Le cordelier répondit à cette plaisanterie par un clignement d’œil malin, dans lequel perçaient l’orgueil et le plaisir qu’il éprouvait à s’entendre reprocher un vice de jeune homme.

– Non, je ne veux pas prêcher là-dessus, parce que nos belles de la cour ne voudraient plus se confesser à moi, si je me montrais trop sévère sur cet article-là; et, en conscience, si j’en parlais, ce serait pour montrer comment on se damne à tout jamais… pourquoi?… pour une minute de bon temps.

– Eh bien!… Ah! voici le capitaine! Allons, George, donne-nous un texte de sermon. Le père Lubin s’est engagé à prêcher sur le premier sujet que nous lui fournirons.

– Oui, dit le moine, mais dépêchez-vous, mort de ma vie! car je devrais déjà être en chaire.

– Peste, père Lubin! vous jurez aussi bien que le roi! s’écria le capitaine.

– Je parie qu’il ne jurerait pas dans son sermon, dit Béville.

– Pourquoi pas, si l’envie m’en prenait? répondit hardiment le père Lubin.

– Je parie dix pistoles que vous n’oseriez pas.

– Dix pistoles? Tope!

– Béville, dit le capitaine, je suis de moitié dans ton pari.

– Non, non, repartit celui-ci, je veux gagner tout seul l’argent du beau père; et s’il jure, ma foi! je ne regretterai pas mes dix pistoles: jurements de prédicateur valent bien dix pistoles.

– Et moi, je vous annonce que j’ai déjà gagné, dit le père Lubin; je commence mon sermon par trois jurons.

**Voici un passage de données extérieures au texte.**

(** * TicTacToe: rules engine, move policy, calibrator, turn controller
      and session synchronizer

    A shallow embedding of the game logic of the TicTacToe application
    (TypeScript, React) and the properties of its specification.

    Embedded sources:
    - the class [AIService] (imported by the components as
      [./AIService]): [checkWinner], [getEmptyCells], [findWinningMove],
      [findForkMove], [getStrategicMove], [minimaxWithPruning],
      [getEasyMove], [getMediumMove], [getHardMove], [getMove];
    - [Components/EnhancedGameBoard.tsx], component [EnhancedGameBoard]:
      [checkWinner];
    - [Components/EnhancedGameBoard.tsx], component [GameBoard]:
      [checkWinner], the move policy ([getAiMove], [getBestMove],
      [minimax], ...) and the turn controller ([startTimer],
      [handleTimeUp], [handleCellClick], [triggerAiMove], [undoMove],
      [resetGame]);
    - [Components/AIPersonalityService.tsx]: [shouldAITryToWin],
      [recordGameResult], [getStats], [resetStats], [getDifficultyInfo];
    - [Components/OnlineGameService.tsx]: [makeMove],
      [executeOpponentMove], matchmaking and its timers;
    - [Components/CoinService.tsx]: [recordGame], [awardCoins],
      [addCoins], [spendCoins], [resetStats];
    - [Components/AchievementService.tsx]: [updateAchievement],
      [updateAchievementProgress], the calls that record what the player
      did, [getAllAchievements], [getProgress].

    Conventions.  A JavaScript array is a [list]; reading [arr[i]] is
    stdpp's lookup [arr !! i], whose [None] is JavaScript's [undefined];
    a write [arr[i] = v] is [<[i:=v]> arr]: every write of the embedded
    code is at an index that was read as [null] just before, or at the
    index of a rendered cell, hence in range.  The value [null] of the
    type ['X' | 'O' | null] is the [None] of [option Mark].
    [Math.random()] is a stream of draws read in order; draws,
    probabilities and rates are exact rationals, and where the
    calibrator computes with a rate and compares it, it does so on the
    binary64 values of the numbers ([Binary64]).  A recursion that the
    source leaves to the call stack takes a [fuel] argument and returns
    [None] when it runs out; section "The deep searches return" shows
    that the fuel given is always enough.  Timers are events: a state
    records which callbacks are pending, and a callback is a function
    of the state; the callbacks of the game screen, which are never
    cancelled, are kept with the values of the render that created them
    ([GameScreen]). *)

From Stdlib Require Import ZArith QArith Qround Lia Bool SpecFloat.
From stdpp Require Import base option list gmap strings.

Set Default Proof Using "Type".

(** ** Data model *)

(** [type Player = 'X' | 'O' | null] *)
Inductive Mark : Set := X | O.

Abbreviation Player := (option Mark).

(** [type Board = Player[]] *)
Abbreviation Board := (list Player).

(** [type GameResult = 'X' | 'O' | 'draw' | null]: the non-null values. *)
Inductive Winner : Set :=
  | WMark (m : Mark)
  | WDraw.

Abbreviation GameResult := (option Winner).

(** The object [{ winner, line }] returned by every [checkWinner]. *)
Record WinnerInfo : Set := mkWinnerInfo {
  winner : GameResult;
  line : option (list nat)
}.

#[global] Instance Mark_eq_dec : EqDecision Mark.
Proof. solve_decision. Defined.

#[global] Instance Winner_eq_dec : EqDecision Winner.
Proof. solve_decision. Defined.

#[global] Instance WinnerInfo_eq_dec : EqDecision WinnerInfo.
Proof. solve_decision. Defined.

Definition Mark_eqb (a b : Mark) : bool :=
  match a, b with
  | X, X | O, O => true
  | _, _ => false
  end.

(** [m === 'X' ? 'O' : 'X'] *)
Definition otherMark (m : Mark) : Mark :=
  match m with X => O | O => X end.

(** ** JavaScript values read from a board

    [board[i]] is [undefined] (outer [None]), [null] (inner [None]) or
    a mark. *)

Abbreviation JsCell := (option Player).

(** Truthiness: [undefined] and [null] are falsy, a mark is truthy. *)
Definition truthy (v : JsCell) : bool :=
  match v with
  | Some (Some _) => true
  | _ => false
  end.

(** Strict equality [===] on cell values. *)
Definition strict_eq (v w : JsCell) : bool :=
  match v, w with
  | None, None => true
  | Some None, Some None => true
  | Some (Some a), Some (Some b) => Mark_eqb a b
  | _, _ => false
  end.

(** [cell !== null] and [cell === null] on a cell value. *)
Definition not_null (v : JsCell) : bool :=
  match v with
  | Some None => false
  | _ => true
  end.

Definition is_null (v : JsCell) : bool := negb (not_null v).

(** The cast [board[a] as GameResult] of a truthy cell. *)
Definition asGameResult (v : JsCell) : GameResult :=
  match v with
  | Some (Some m) => Some (WMark m)
  | _ => None
  end.

(** The array literal [lines] that each [checkWinner] declares. *)
Definition lines : list (list nat) :=
  [ [0; 1; 2]; [3; 4; 5]; [6; 7; 8];   (* rows *)
    [0; 3; 6]; [1; 4; 7]; [2; 5; 8];   (* columns *)
    [0; 4; 8]; [2; 4; 6] ].            (* diagonals *)

(** The test of one line:
    [const [a, b, c] = line;
     board[a] && board[a] === board[b] && board[a] === board[c]]. *)
Definition lineWins (board : Board) (l : list nat) : bool :=
  match l with
  | a :: b :: c :: _ =>
      truthy (board !! a)
      && strict_eq (board !! a) (board !! b)
      && strict_eq (board !! a) (board !! c)
  | _ => false
  end.

(** The mark returned with a winning line: [board[a]]. *)
Definition lineMark (board : Board) (l : list nat) : GameResult :=
  match l with
  | a :: _ => asGameResult (board !! a)
  | [] => None
  end.

(** [board.every(cell => cell !== null)] *)
Definition everyNotNull (board : Board) : bool :=
  forallb (fun cell => not_null (Some cell)) board.

Definition emptyBoard : Board := replicate 9 None.

(** A game result used as a condition: [null] is falsy. *)
Definition isOverResult (r : GameResult) : bool :=
  match r with
  | Some _ => true
  | None => false
  end.

(** ** Numbers

    Scores are JavaScript numbers that are integers or [±Infinity]. *)
Inductive Num : Set :=
  | NegInf
  | Fin (z : Z)
  | PosInf.

Definition Num_ltb (a b : Num) : bool :=
  match a, b with
  | NegInf, NegInf => false
  | NegInf, _ => true
  | Fin _, NegInf => false
  | Fin x, Fin y => (x <? y)%Z
  | Fin _, PosInf => true
  | PosInf, _ => false
  end.

Definition Num_leb (a b : Num) : bool := negb (Num_ltb b a).

(** [Math.max] and [Math.min] *)
Definition Num_max (a b : Num) : Num := if Num_ltb a b then b else a.
Definition Num_min (a b : Num) : Num := if Num_ltb b a then b else a.

(** Probabilities, rates and random draws are exact rationals. *)
Definition Qltb (x y : Q) : bool := negb (Qle_bool y x).

(** ** Binary64

    A JavaScript number is an IEEE 754 binary64 value: here a
    [spec_float] of the Standard Library's specification of
    floating-point arithmetic, at precision 53 with round to nearest,
    ties to even. *)
Module Binary64.

Definition prec : Z := 53.
Definition emax : Z := 1024.

(** The number of an integer; exact below [2^53]. *)
Definition ofZ (z : Z) : spec_float := binary_normalize prec emax z 0 false.

(** [x + y], [x - y], [x / y], [-x] and [x < y] *)
Definition add : spec_float -> spec_float -> spec_float := SFadd prec emax.
Definition sub : spec_float -> spec_float -> spec_float := SFsub prec emax.
Definition div : spec_float -> spec_float -> spec_float := SFdiv prec emax.
Definition opp : spec_float -> spec_float := SFopp.
Definition ltb : spec_float -> spec_float -> bool := SFltb.

(** The number nearest to a fraction of two integers below [2^53]: the
    value of a decimal literal such as [0.1] (the fraction [1 / 10]),
    and of the quotient [aiWins / totalGames] of two counters. *)
Definition ofQ (q : Q) : spec_float :=
  div (ofZ (Qnum q)) (ofZ (Zpos (Qden q))).

End Binary64.

(** ** [Math.random()]

    The successive results of [Math.random()] are a stream [g]; a
    computation reads the draw at the current position and advances. *)
Definition Rng : Type := nat -> Q.

Definition Rand (A : Type) : Type := Rng -> nat -> A * nat.

#[global] Instance Rand_ret : MRet Rand := fun A a _ i => (a, i).

#[global] Instance Rand_bind : MBind Rand :=
  fun A B k m g i => let '(a, j) := m g i in k a g j.

Definition random : Rand Q := fun g i => (g i, S i).

(** A stream of draws as [Math.random()] produces them: in [[0, 1)]. *)
Definition validRng (g : Rng) : Prop := forall i, (0 <= g i)%Q /\ (g i < 1)%Q.

(** [Math.floor(Math.random() * n)] *)
Definition randomIndex (n : nat) : Rand Z :=
  r ← random; mret (Qfloor (r * inject_Z (Z.of_nat n))).

(** A cell index as the move functions return it: a cell, the sentinel
    [-1], or [undefined] (an array read out of range). *)
Inductive Pick : Set :=
  | Cell (c : nat)
  | MinusOne
  | Undefined.

#[global] Instance Pick_eq_dec : EqDecision Pick.
Proof. solve_decision. Defined.

(** [arr[k]] for a number [k] *)
Definition pickAt (arr : list nat) (k : Z) : Pick :=
  if (k <? 0)%Z then Undefined
  else match arr !! Z.to_nat k with
       | Some c => Cell c
       | None => Undefined
       end.

(** [arr[Math.floor(Math.random() * arr.length)]] *)
Definition randomElement (arr : list nat) : Rand Pick :=
  k ← randomIndex (length arr); mret (pickAt arr k).

(** [winner === symbol] for a mark [symbol] *)
Definition winner_is (w : GameResult) (symbol : Mark) : bool :=
  match w with
  | Some (WMark m) => Mark_eqb m symbol
  | _ => false
  end.

(** [winner === 'draw'] *)
Definition winner_is_draw (w : GameResult) : bool :=
  match w with
  | Some WDraw => true
  | _ => false
  end.

(** ** Application types ([App.tsx]) *)
Inductive GameMode : Set := single | two_player | online.
Inductive Difficulty : Set := easy | medium | hard.

#[global] Instance GameMode_eq_dec : EqDecision GameMode.
Proof. solve_decision. Defined.

#[global] Instance Difficulty_eq_dec : EqDecision Difficulty.
Proof. solve_decision. Defined.

(** ** The difficulty calibrator ([AIPersonalityService.tsx]) *)
Module AIPersonalityService.

Record AIPersonality : Type := mkAIPersonality {
  name : string;
  avatar : string;
  thinkingTime : Z;        (* milliseconds *)
  blunderChance : Q;       (* probability of a random move *)
  targetWinRate : Q        (* expected AI win rate *)
}.

Record AIStats : Type := mkAIStats {
  totalGames : Z;
  aiWins : Z;
  playerWins : Z;
  draws : Z;
  winRate : Q
}.

(** The table built by the constructor (the [description] texts are
    left out). *)
Definition personalities (d : Difficulty) : AIPersonality :=
  match d with
  | easy => mkAIPersonality "Friendly Bear" "bear" 800 0.15 0.40
  | medium => mkAIPersonality "Smart Fox" "fox" 1000 0.08 0.60
  | hard => mkAIPersonality "Master Owl" "owl" 1200 0.03 0.80
  end.

Definition getAIPersonality (d : Difficulty) : AIPersonality :=
  personalities d.

(** [localStorage]: a string-keyed store.  An item is the JSON text of
    a stats object, or a text that [JSON.parse] rejects. *)
Inductive Item : Type :=
  | Json (s : AIStats)
  | Unparsable.

Abbreviation LocalStorage := (gmap string Item).

Definition difficultyName (d : Difficulty) : string :=
  match d with
  | easy => "easy"
  | medium => "medium"
  | hard => "hard"
  end.

(** [`ai-stats-${difficulty}`] *)
Definition key (d : Difficulty) : string := "ai-stats-" +:+ difficultyName d.

Definition defaultStats : AIStats := mkAIStats 0 0 0 0 0.

Definition getStats (d : Difficulty) (ls : LocalStorage) : AIStats :=
  match ls !! key d with
  | Some (Json s) => s
  | Some Unparsable => defaultStats
  | None => defaultStats
  end.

Ah! messieurs les gentilshommes, vous croyez que, parce que vous portez une rapière au côté et une plume au chapeau, vous avez seuls le talent de jurer? Nous allons voir!

En parlant ainsi, il sortait de la sacristie, et dans un instant il fut en chaire. Aussitôt, le plus profond silence régna dans l’assemblée.

Le prédicateur parcourut des yeux la foule qui se pressait autour de sa chaire, comme pour chercher son parieur; et lorsqu’il l’eut découvert, adossé contre un pilier précisément en face de lui, il fronça les sourcils, mit le poing sur la hanche, et du ton d’un homme en colère, commença de la sorte:

«Mes chers frères,

«Par la vertu! par la mort! par le sang!…

Un murmure de surprise et d’indignation interrompit le prédicateur, ou plutôt remplit la pause qu’il laissait à dessein.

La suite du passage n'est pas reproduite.